Admission Control to Minimize Rejections and Online Set Cover with Repetitions (0803.2842v1)

Abstract: We study the admission control problem in general networks. Communication requests arrive over time, and the online algorithm accepts or rejects each request while maintaining the capacity limitations of the network. The admission control problem has been usually analyzed as a benefit problem, where the goal is to devise an online algorithm that accepts the maximum number of requests possible. The problem with this objective function is that even algorithms with optimal competitive ratios may reject almost all of the requests, when it would have been possible to reject only a few. This could be inappropriate for settings in which rejections are intended to be rare events. In this paper, we consider preemptive online algorithms whose goal is to minimize the number of rejected requests. Each request arrives together with the path it should be routed on. We show an $O(\log^2 (mc))$-competitive randomized algorithm for the weighted case, where $m$ is the number of edges in the graph and $c$ is the maximum edge capacity. For the unweighted case, we give an $O(\log m \log c)$-competitive randomized algorithm. This settles an open question of Blum, Kalai and Kleinberg raised in \cite{BlKaKl01}. We note that allowing preemption and handling requests with given paths are essential for avoiding trivial lower bounds.

• The paper presents novel competitive algorithms that reduce rejections in admission control by leveraging preemptive online decision-making.
• It establishes an O(log²(mc)) bound for weighted cases and O(log m log c) for unweighted cases, enhancing network resource management.
• The work extends to online set cover with repetitions, delivering an O(log m log n) randomized algorithm that matches established lower bounds.

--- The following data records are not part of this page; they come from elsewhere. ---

(* ===== verification/QsExample.v ===== *)
(** * A concrete queue service, for evaluation

    Key packages of two bytes, a server with two users, and runs that show the
    properties at work. *)

From S2P Require Import Prelude Aead Ratchet Messages Grpc Qs QsCorrect QsApi QsGrpc QsApiCorrect QsAuth.

Module ToyApi.
Import Toy ToyKdf ToyQs.

(** A package is a flag (last resort) and a number. *)
#[export] Instance toy_packages : MlsKeyPackages := {|
  MlsKeyPackage := bool * Z;
  MlsKeyPackageIn := bool * Z;
  kp_validate := fun k => if 0 <=? k.2 then Some k else None;
  kp_into_unchecked := fun k => k;
  kp_last_resort := fst;
  kp_serialize := fun k => Some [if k.1 then 1 else 0; k.2];
  kp_deserialize := fun bs =>
    match bs with f :: z :: rest => Some ((f =? 1, z), rest) | _ => None end;
  kp_blob_encode := fun k => Some [if k.1 then 1 else 0; k.2];
  kp_blob_decode := fun bs => match bs with [f; z] => Some (f =? 1, z) | _ => None end
|}.
Definition pkg (last : bool) (z : Z) : @MlsKeyPackage toy_packages := (last, z).
#[export] Instance toy_packages_laws : MlsKeyPackagesLaws.
Proof.
  split.
  - intros [[] z] bs rest [= <-]; eexists; split; reflexivity.
  - intros [[] z] bs [= <-]; reflexivity.
Qed.

#[export] Instance toy_semver : Semver := {|
  VersionReq := unit; Version := unit; ProtoVersion := unit;
  version_matches := fun _ _ => true; version_try_into := fun _ => Some tt |}.

(** A signature is valid when it repeats the key. *)
#[export] Instance toy_verifiable (P : Type) : VerifiableRequest P :=
  fun _ sig key => bool_decide (sig = key).

Definition scan0 (_ : nat) (l : list (Z * PackageRow)) : list (Z * PackageRow) := l.
Definition uuids (n : nat) : Uuid := 1000 + Z.of_nat n.
Definition clock (n : nat) : TimeStamp := Z.of_nat n.
Definition ago0 (_ : Interval) (t : TimeStamp) : TimeStamp := t - 1.

(** The clients 1 and 2 of user 7 with one single-use package each. *)
Definition stocked : QsWorld :=
  set_db (set_table ClassicPackage
    {| pt_next := 2;
       pt_rows := {[0 := {| pkg_client_id := 1; pkg_blob := [0; 10]; pkg_is_last_resort := false |};
                    1 := {| pkg_client_id := 2; pkg_blob := [0; 20]; pkg_is_last_resort := false |}]} |}
    (qdb world0)) world0.

Lemma wf_stocked : qs_wf (qdb stocked).
Proof.
  assert (forall c r, qs_client_record (qdb stocked) !! c = Some r -> r = client_row) as Hc.
  { intros c r Hr. change (({[1 := client_row; 2 := client_row]} : gmap Uuid ClientRow) !! c = Some r) in Hr.
    by apply lookup_insert_Some in Hr as [[_ <-]|[_ [_ <-]%lookup_singleton_Some]]. }
  split.
  - intros u v a b Ha Hb _. change (({[7 := user_row]} : gmap Uuid UserRow) !! u = Some a) in Ha.
    change (({[7 := user_row]} : gmap Uuid UserRow) !! v = Some b) in Hb. apply lookup_singleton_Some in Ha as [<- _], Hb as [<- _]. done.
  - intros c r ->%Hc. by exists user_row.
  - intros c r ->%Hc _. by eexists.
  - intros [] n r Hn; cbn in Hn |- *; [|by rewrite lookup_empty in Hn].
    apply lookup_insert_Some in Hn as [[<- <-]|[_ [<- <-]%lookup_singleton_Some]];
      (split; [lia|by exists client_row]).
  - intros [] m n a b Ha Hb _ Hl _; cbn in Ha; [|by rewrite lookup_empty in Ha].
    apply lookup_insert_Some in Ha as [[_ <-]|[_ [_ <-]%lookup_singleton_Some]]; discriminate.
Qed.

Definition take_package : KeyPackageRequest := {| kpr_client_metadata := None; kpr_sender := FieldValue [71] |}.

(** Key packages of client 1, signed with its (empty) key. *)
Definition publish_request (ks : list (bool * Z)) : QsRequest PublishKeyPackagesPayload :=
  @Build_QsRequest _ PublishKeyPackagesPayload _
    {| sr_payload := Some {| pkp_client_metadata := None; pkp_client_id := FieldValue 1;
                             pkp_key_packages := map Some ks |};
       sr_signature := Some [] |}
    {| pkp_client_metadata := None; pkp_client_id := FieldMissing; pkp_key_packages := [] |}.

End ToyApi.

Section Evaluate_qs_api.
Import Toy ToyKdf ToyQs ToyApi.

#[local] Instance toy_tls_qq : TlsCodec QsToQsMessage :=
  {| tls_serialize_detached := fun _ => None; tls_deserialize_exact_bytes := fun _ => None |}.

Abbreviation run := (run_ops up nonces12 (fun _ => Ok tt) uuids clock scan0 ago0 "a"
  (fun _ _ => Ok {| cc_client_id := 1; cc_push_token_ear_key := None |}) (fun _ _ => true) None)
  (only parsing).

(** Publish, and take three packages. *)
Definition ops1 : list QsOp :=
  [OpPublish (publish_request [(false, 30); (true, 40); (false, 50)]);
   OpKeyPackage take_package; OpKeyPackage take_package; OpKeyPackage take_package].

Lemma run_ops_wf_witness : qs_wf (qdb (run ops1 stocked).1).
Proof.
  exact (run_ops_wf up nonces12 (fun _ => Ok tt) uuids clock scan0 ago0 "a" _ _ None ops1 stocked
           wf_stocked).
Defined.

Lemma key_packages_single_use_witness :
  (run ops1 stocked).2 = [(ClassicPackage, 3); (ClassicPackage, 4)] /\ NoDup (run ops1 stocked).2.
Proof.
  split; [vm_compute; reflexivity|].
  exact (key_packages_single_use up nonces12 (fun _ => Ok tt) uuids clock scan0 ago0 "a" _ _ None
           ops1 stocked (fun _ l => Permutation_refl l) wf_stocked).
Defined.

(** One hand-out from a stocked server. *)
Lemma load_user_key_package_exact_witness :
  exists n r k w', load_user_key_package_row (K := MlsKeyPackage) up scan0 tt [71] stocked =
      (Ok (n, r, k), w') /\ is_client_of (qdb stocked) (user_info (qdb stocked) [71]) (pkg_client_id r) = true.
Proof.
  pose proof (load_user_key_package_exact up scan0 (K := MlsKeyPackage) tt [71] stocked
                (fun _ l => Permutation_refl l)) as Hx.
  destruct (load_user_key_package_row up scan0 tt [71] stocked) as [[[[n r] k]|e] w'] eqn:E;
    [|vm_compute in E; discriminate E].
  exists n, r, k, w'. split; [reflexivity|]. exact (proj1 (proj2 (proj2 Hx))).
Defined.

Definition two_packages : list MlsKeyPackageIn := [(false, 30); (true, 40)].

Lemma publish_replaces_pool_witness :
  exists w', publish_packages (K := MlsKeyPackage) up kp_validate kp_last_resort 1 two_packages stocked =
      (Ok tt, w') /\
    published (K := MlsKeyPackage) kp_validate kp_last_resort 1 two_packages (qdb stocked) (qdb w').
Proof.
  pose proof (publish_replaces_pool up (K := MlsKeyPackage) kp_validate kp_last_resort 1 two_packages stocked
                wf_stocked) as Hx.
  destruct (publish_packages (K := MlsKeyPackage) up kp_validate kp_last_resort 1 two_packages stocked)
    as [[[]|e] w'] eqn:E; [|vm_compute in E; discriminate E].
  exists w'. split; [reflexivity|exact Hx].
Defined.

Lemma stored_apq_roundtrip_witness :
  decoded [0; 10; 1; 20] = Some {| t_key_package := pkg false 10; pq_key_package := pkg true 20 |}.
Proof. apply (stored_apq_roundtrip {| t_key_package := pkg false 10; pq_key_package := pkg true 20 |}). reflexivity. Defined.

Lemma publish_apq_panics_witness :
  publish_apq_key_packages up None
    (@Build_QsRequest _ PublishApqKeyPackagesPayload _ {| sr_payload := None; sr_signature := None |} tt)
    stocked = (Err Panicked, stocked).
Proof.
  exact (publish_apq_panics up None
    (@Build_QsRequest _ PublishApqKeyPackagesPayload _ {| sr_payload := None; sr_signature := None |} tt)
    stocked eq_refl eq_refl).
Defined.

Lemma requests_keep_queue_witness :
  coherent (qdb (run_op up nonces12 (fun _ => Ok tt) uuids clock scan0 ago0 "a"
    (fun _ _ => Ok {| cc_client_id := 1; cc_push_token_ear_key := None |}) (fun _ _ => true) None
    (OpPublish (publish_request [(false, 30)])) world0).1) 1 ratchet0 [] 0 [].
Proof.
  exact (requests_keep_queue up nonces12 (fun _ => Ok tt) uuids clock scan0 ago0 "a" _ _ None 1
           (OpPublish (publish_request [(false, 30)])) world0 ratchet0 [] 0 [] I
           (coherent0 1 (or_introl eq_refl))).
Defined.

End Evaluate_qs_api.

(** ** What goes wrong *)

Section Evaluate_qs_losses.
Import Toy ToyKdf ToyQs ToyApi.

(** Handing out one key package can use up another that nobody receives: with
    one single-use package for each of a user's two clients, one request gets the
    package of one client, the other client's package is deleted with it, and the
    next request finds nothing. *)
Theorem hand_out_wastes_package : exists w n r k w',
  qs_wf (qdb w) /\
  load_user_key_package_row (K := MlsKeyPackage) up scan0 tt [71] w = (Ok (n, r, k), w') /\
  (exists c m, c <> pkg_client_id r /\ single_use (key_package (qdb w)) c m /\
     pt_rows (key_package (qdb w')) !! m = None) /\
  fst (load_user_key_package_row (K := MlsKeyPackage) up scan0 tt [71] w') = Err tt.
Proof.
  assert (match load_user_key_package_row (K := MlsKeyPackage) up scan0 tt [71] stocked with
          | (Ok (_, r, _), w') => bool_decide (pkg_client_id r = 2) &&
              bool_decide (pt_rows (key_package (qdb w')) !! 0 = None) &&
              negb (is_ok (fst (load_user_key_package_row (K := MlsKeyPackage) up scan0 tt [71] w')))
          | _ => false
          end = true) as Hrun by (vm_compute; reflexivity).
  destruct (load_user_key_package_row up scan0 tt [71] stocked) as [[[[n r] k]|e] w'] eqn:E;
    [|discriminate].
  apply andb_true_iff in Hrun as [Hrun H3]. apply andb_true_iff in Hrun as [H1 H2].
  apply bool_decide_eq_true in H1, H2. exists stocked, n, r, k, w'.
  refine (conj wf_stocked (conj E (conj _ _))).
  - exists 1, 0. rewrite H1. split; [lia|]. split; [|exact H2]. eexists. split; [vm_compute; reflexivity|].
    split; reflexivity.
  - destruct (fst (load_user_key_package_row up scan0 tt [71] w')) as [x|[]]; [discriminate|reflexivity].
Qed.

(** A request to create a user, on a database that answers the first statement only. *)
Definition new_user : CreateUserRequest :=
  {| cur_client_metadata := None; cur_user_record_auth_key := FieldValue [1];
     cur_friendship_token := FieldValue [99]; cur_client_record_auth_key := FieldValue [2];
     cur_queue_encryption_key := FieldValue [3]; cur_encrypted_push_token := FieldMissing;
     cur_initial_ratched_secret := FieldValue (replicate 32 5) |}.
Definition fails_second (n : nat) : bool := negb (Nat.eqb n 1).

(** Creating a user is not atomic: when the database fails between the two
    writes, the request fails, but the user record stays, without any client; and
    repeating the request with the same friendship token fails for good. *)
Theorem create_user_leaves_orphan : exists w1 s,
  create_user fails_second uuids clock None new_user world0 = (Err (Failed s), w1) /\
  (exists u row, qs_user_record (qdb w1) !! u = Some row /\ row_friendship_token row = [99] /\
     forall c r, qs_client_record (qdb w1) !! c = Some r -> row_user_id r <> u) /\
  is_ok (fst (create_user up uuids clock None new_user w1)) = false.
Proof.
  assert (match create_user fails_second uuids clock None new_user world0 with
          | (Err (Failed s), w1) =>
              bool_decide (row_friendship_token <$> qs_user_record (qdb w1) !! 1000 = Some [99]) &&
              bool_decide (row_user_id <$> map snd (map_to_list (qs_client_record (qdb w1))) = [7; 7]) &&
              negb (is_ok (fst (create_user up uuids clock None new_user w1)))
          | _ => false
          end = true) as Hrun by (vm_compute; reflexivity).
  destruct (create_user fails_second uuids clock None new_user world0) as [[x|[s|]] w1];
    [discriminate| |discriminate].
  apply andb_true_iff in Hrun as [Hrun H3]. apply andb_true_iff in Hrun as [H1 H2].
  apply bool_decide_eq_true in H1, H2. apply fmap_Some in H1 as (row & Hrow & Htok).
  exists w1, s. split; [reflexivity|]. split; [|by apply negb_true_iff in H3].
  exists 1000, row. split; [exact Hrow|]. split; [by symmetry|]. intros c r Hr%elem_of_map_to_list Hu.
  assert (1000 ∈ [7; 7]) as Hin; [|set_solver].
  rewrite <- H2, <- Hu. apply list_elem_of_fmap. exists r. split; [done|].
  apply list_elem_of_fmap. by exists (c, r).
Qed.

End Evaluate_qs_losses.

Admission Control to Minimize Rejections and Online Set Cover with Repetitions

The paper by Alon, Azar, and Gutner focuses on tackling the admission control problem within general networks, alongside addressing the online set cover problem with repetitions. These two interlinked challenges are explored through the development and analysis of competitive randomized algorithms designed to minimize rejections and optimize coverage.

Admission Control Problem

In network management, the admission control problem involves managing incoming communication requests by deciding acceptance or rejection, while respecting network capacities. Traditional analyses have focused on maximizing accepted requests. However, this paper shifts focus to minimizing rejections, a perspective relevant for networks where rejections should be infrequent events.

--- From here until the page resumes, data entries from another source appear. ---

(** [ApqPublicGroupMut::process_message]: the groups do not change. *)
Definition process_public_message (t pq : PublicGroup) (t_msg pq_msg : PublicMessageIn)
    (sender_equivalence : Credential -> Credential -> bool) :
    Result ApqProcessPublicMessageError ((PublicGroup * PublicGroup) * (ProcessedMessage * ProcessedMessage)) :=
  '(pq_message, pq_info) ← process_public_leg pq pq_msg;
  '(t_message, t_info) ← process_public_leg t t_msg;
  if negb (message_info_eqb sender_equivalence pq_info t_info)
  then Err (ApqValidation MismatchedMessages)
  else
    _ ← map_err ApqValidation
          (validate (from_public_group pq) (from_public_group t) pq_message t_message);
    Ok ((t, pq), (t_message, pq_message)).

(** The crate implements the interface of mls-assist. *)
#[export] Instance apqmls_crate : Apqmls := {|
  apq_process_message := process_public_message;
  apq_info_from_extensions := fun gc =>
    match context_info gc with
    | Ok o => Ok (option_map (fun _ => tt) o)
    | Err _ => Err tt
    end
|}.

(** [ApqPublicGroupMut::merge_staged_commit]: PQ first, on one storage. *)
Definition merge_public_staged_commit (t pq : PublicGroup) (storage : MlsAssistMemoryStorage)
    (sc : ApqStagedCommit) :
    Result MergeCommitError ((PublicGroup * PublicGroup) * MlsAssistMemoryStorage) :=
  '(pq, storage) ← merge_commit pq storage (asc_pq sc);
  '(t, storage) ← merge_commit t storage (asc_t sc);
  Ok ((t, pq), storage).

End Processing.

(** ** OpenMLS: the client side *)

Class MlsClientTypes := {
  MlsGroup : Type;
  Provider : Type;
  Signer : Type;
  CredentialWithKey : Type;
  MlsWelcome : Type;
  StagedWelcome : Type;
  MlsMessageOut : Type;
  CommitMessageBundle : Type;
  LoadedCommit : Type;
  BuiltCommit : Type;
  ExternalCommitGroup : Type;
  LoadedExternalCommit : Type;
  BuiltExternalCommit : Type;
  MlsGroupJoinConfig : Type;
  KeyPackageBundle : Type;
  KeyPackageIn : Type;
  GroupSettings : Type;
  KeyPackageSettings : Type;
  (* errors of OpenMLS and of its storage *)
  MlsError : Type
}.

(** An application PSK is named by a component and an identifier; the id of a
    pre-shared key adds a nonce. *)
Record ApplicationPsk := { psk_component : Z; psk_identifier : bytes }.
#[export] Instance ApplicationPsk_eq_dec : EqDecision ApplicationPsk.
Proof. solve_decision. Defined.
Record PreSharedKeyId := { psk : ApplicationPsk; psk_nonce : bytes }.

Key contributions include:

• Competitive Algorithms: The authors present an $O(\log^2 (mc))$-competitive randomized algorithm for the weighted case and an $O(\log m \log c)$-competitive randomized algorithm for the unweighted case, where $m$ represents the number of edges and $c$ the maximum edge capacity. These results settle previously open questions regarding competitive strategies for minimizing rejections.
• Preemptive Online Algorithms: Allowances for preemption enhance competitiveness, contrasted against straightforward lower bounds when preemption is not possible. The methodology relies on each request arriving with its path predefined, permitting strategic rejection decisions.

Online Set Cover with Repetitions

This problem extends the classical online set cover problem by allowing repeated requests for set elements. The authors explore the problem through a reduction to the admission control scenario:

• Algorithmic Bounds: They develop an $O(\log m \log n)$-competitive randomized algorithm for the online set cover with repetitions. Remarkably, this matches lower bounds established by prior literature, aligning with Feige and Korman’s findings under certain complexity assumptions.
• Deterministic Bicriteria Approach: For scenarios requiring deterministic solutions, an $O(\log m \log n)$-competitive algorithm is introduced that guarantees nearly complete coverage. This is particularly useful for ensuring robustness in algorithmic performance when handle coverage frequencies less than the optimal.

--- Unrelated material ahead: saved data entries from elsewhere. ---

(** The export of the PSK from a processed PQ commit that does not remove the client
    itself; the export changes the message. *)
Definition store_processed_psk (pq_message : ProcessedMessage) (t_ciphersuite : Ciphersuite) :
    M Provider ApqProcessMessageError ProcessedMessage :=
  match pm_content pq_message with
  | StagedCommitMessage sc =>
      if sc_self_removed sc then mret pq_message
      else
        match pm_safe_export_secret APQMLS_COMPONENT_ID pq_message with
        | (Err e, _) => throw (CpPsk (ExportFromProcessed e))
        | (Ok apq_exporter, pq_message) =>
            _ ← map_errM CpPsk (derive_psk apq_exporter t_ciphersuite); mret pq_message
        end
  | _ => mret pq_message
  end.

(** [ApqMlsGroupMut::process_message]. *)
Definition apq_client_process_message (m : ApqProtocolMessage)
    (sender_equivalence : Credential -> Credential -> bool) :
    M ApqState ApqProcessMessageError ApqProcessedMessage :=
  '(pq_message, pq_info) ← on_pq (process_leg (ap_pq m));
  t_suite ← gets (fun st => gc_ciphersuite (mg_group_context (t_group (st_group st))));
  pq_message ← on_provider (store_processed_psk pq_message t_suite);
  '(t_message, t_info) ← on_t (process_leg (ap_t m));
  if negb (message_info_eqb sender_equivalence pq_info t_info)
  then throw (CpValidation MismatchedMessages)
  else
    st ← get;
    _ ← lift (map_err CpValidation
          (validate (params_of_context (mg_group_context (pq_group (st_group st))))
                    (params_of_context (mg_group_context (t_group (st_group st))))
                    pq_message t_message));
    mret {| apm_t := t_message; apm_pq := pq_message |}.

(** ** Merging ([merging.rs]) *)

Definition apq_merge_pending_commit : M ApqState MlsError unit :=
  _ ← on_t mg_merge_pending_commit; on_pq mg_merge_pending_commit.
Definition apq_merge_staged_commit (sc : ApqStagedCommit) : M ApqState MlsError unit :=
  _ ← on_t (mg_merge_staged_commit (asc_t sc)); on_pq (mg_merge_staged_commit (asc_pq sc)).
Definition apq_clear_pending_commits : M ApqState MlsError unit :=
  _ ← on_t mg_clear_pending_commit; on_pq mg_clear_pending_commit.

Implications and Future Direction

The results have significant practical and theoretical implications. For network operators, the ability to minimally reject requests enhances service consistency and user satisfaction, providing a nuanced approach to network resource allocation. Theoretically, these advances contribute to understanding competitive strategies in online algorithms and set a course for future exploration in superpolynomial contexts and potential further derandomization efforts.

The paper opens interesting avenues for future research, particularly in refining algorithmic performance where requests are not confined to simple paths or exploring if current randomized bounds translate effectively into deterministic regimes without efficiency trade-offs.